In his maturity the artist returned to Brescia to work with Romanino in a series of generally lost frescoes for Sant'Eufemia and Saint Lorenzo in Brescia. He painted altarpieces, all but one of them now lost, for the abbey of Saint Benedict in Polirone, and also decorated Palazzo Mayo in Cadignano (Lama Mocogno, in collaboration with Giulio and Antonio Campi). In 1565 he worked briefly in Venice. He painted a Nativity for the church of San Faustino in Brescia.

In 1566, Gambara completed the fresco cycle in the parish church of S. Stefano in Vimercate, with Scenes from the life of the saint in the inferior part of the apse and God the Father, Christ, Virgin and angels in the half-dome. In 1567–73, he completed his masterpiece, the frescoes in the nave of the Cathedral of Parma, in collaboration with Bernardino Gatti.

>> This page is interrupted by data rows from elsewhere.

(* ===== verification/Fs.v ===== *)
(** * The file system (fs.c, fs.h, file.h, stat.h)

    All of fs.c over the transaction interface.  An inode pointer is an index
    into the inode cache, and the null pointer is [None].  A path is the list
    of its characters without the final NUL, and a name the string in its
    array of [DIRSIZ] characters.  Where C copies to or from [char *dst], the
    operation takes or gives the list of bytes. *)

From S2P Require Import Prelude Params Disk Superblock Txn.

Definition T_DIR : Z := 1.
Definition T_FILE : Z := 2.
Definition T_DEV : Z := 3.

Definition NDIRECT : Z := 12.
Definition NINDIRECT : Z := BSIZE / 4.
Definition MAXFILE : Z := NDIRECT + NINDIRECT.
Definition DIRSIZ : Z := 14.

(** struct dinode: four shorts, the size and the addresses. *)
Definition sizeof_dinode : Z := 2 * 4 + 4 + 4 * (NDIRECT + 1).
Definition sizeof_dirent : Z := 2 + DIRSIZ.
Definition IPB : Z := BSIZE / sizeof_dinode.
Definition BPB : Z := BSIZE * 8.
Definition IBLOCK (i : Z) (sb : superblock) : Z := u32 (i / IPB + sb_inodestart sb).
Definition BBLOCK (b : Z) (sb : superblock) : Z := u32 (b / BPB + sb_bmapstart sb).

Definition I_BUSY : Z := 1.
Definition I_VALID : Z := 2.

Record dinode := DInode {
  d_type : Z; d_major : Z; d_minor : Z; d_nlink : Z; d_size : Z; d_addrs : list Z;
}.

Record inode := Inode {
  i_dev : Z; i_inum : Z; i_ref : Z; i_flags : Z;
  i_d : dinode;
}.

Record stat := Stat { st_type : Z; st_dev : Z; st_ino : Z; st_nlink : Z; st_size : Z }.

Definition set_iref (x : Z) (i : inode) : inode := Inode (i_dev i) (i_inum i) x (i_flags i) (i_d i).
Definition set_iflags (x : Z) (i : inode) : inode := Inode (i_dev i) (i_inum i) (i_ref i) x (i_d i).
Definition set_disk (x : dinode) (i : inode) : inode := Inode (i_dev i) (i_inum i) (i_ref i) (i_flags i) x.

Definition set_type (x : Z) (d : dinode) : dinode := DInode x (d_major d) (d_minor d) (d_nlink d) (d_size d) (d_addrs d).
Definition set_devno (x y : Z) (d : dinode) : dinode := DInode (d_type d) x y (d_nlink d) (d_size d) (d_addrs d).
Definition set_nlink (x : Z) (d : dinode) : dinode := DInode (d_type d) (d_major d) (d_minor d) x (d_size d) (d_addrs d).
Definition set_size (x : Z) (d : dinode) : dinode := DInode (d_type d) (d_major d) (d_minor d) (d_nlink d) x (d_addrs d).
Definition set_addr (n : nat) (x : Z) (d : dinode) : dinode :=
  DInode (d_type d) (d_major d) (d_minor d) (d_nlink d) (d_size d) (<[n := x]> (d_addrs d)).

(** ** The disk formats *)

(** The bytes of a struct dinode and back. *)
Definition dinode_bytes (d : dinode) : list Z :=
  le_bytes 2 (d_type d) ++ le_bytes 2 (d_major d) ++ le_bytes 2 (d_minor d) ++ le_bytes 2 (d_nlink d) ++
  le_bytes 4 (d_size d) ++ concat (le_bytes 4 <$> d_addrs d).

Definition dinode_of (l : list Z) : dinode :=
  DInode (s16 (half_at l 0)) (s16 (half_at l 1)) (s16 (half_at l 2)) (s16 (half_at l 3)) (word_at l 2)
    (word_at l <$> seq 3 (Z.to_nat (NDIRECT + 1))).

(** The [k]th dinode of a block. *)
Definition dinode_off (inum : Z) : nat := Z.to_nat (sizeof_dinode * (inum `mod` IPB)).
Definition get_dinode (inum : Z) (x : block) : dinode :=
  dinode_of (slice (dinode_off inum) (Z.to_nat sizeof_dinode) x).
Definition put_dinode (inum : Z) (d : dinode) (x : block) : block :=
  splice (dinode_off inum) (dinode_bytes d) x.

(** struct dirent *)
Definition dirent_inum (de : list Z) : Z := half_at de 0.
Definition dirent_name (de : list Z) : list Z := slice 2 (Z.to_nat DIRSIZ) de.
(** strncpy(de.name, name, DIRSIZ); de.inum = inum; *)
Definition mk_dirent (name : list Z) (inum : Z) : list Z :=
  le_bytes 2 inum ++ take (Z.to_nat DIRSIZ) (name ++ replicate (Z.to_nat DIRSIZ) 0).

(** strncmp on two character arrays, of which the first may be a string. *)
Fixpoint strncmp_list (n : nat) (p q : list Z) : Z :=
  match n with
  | O => 0
  | S n =>
      let a := hd 0 p in
      let b := hd 0 q in
      if negb (a =? 0) && (a =? b) then strncmp_list n (tl p) (tl q) else u8 a - u8 b
  end.

Definition namecmp (s t : list Z) : Z := strncmp_list (Z.to_nat DIRSIZ) s t.

(** icache.inode at boot *)
Definition icache0 : list inode :=
  replicate (Z.to_nat NINODE) (Inode 0 0 0 0 (DInode 0 0 0 0 0 (replicate (Z.to_nat (NDIRECT + 1)) 0))).

Section fs.
Context {S : Type} `{!Txn S}.

(** sb, icache.inode, and the log and disk below. *)
Record fstate := FState { f_sb : superblock; f_icache : list inode; f_tx : S }.

Definition tx {A} (m : M S A) : M fstate A := zoom f_tx (λ t s, FState (f_sb s) (f_icache s) t) m.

During his last years, after the decoration of the drum of the cupola of Santa Maria of the Steccata in Parma, Gambara executed various other frescoes for palaces in Brescia and Parma, including a Deposition (1568) for the church of San Pietro al Po in Cremona. He died, from falling off a scaffold, while painting the frescoes of the cupola of S. Lorenzo in Brescia.

One of his pupils was Giovita Brescianino.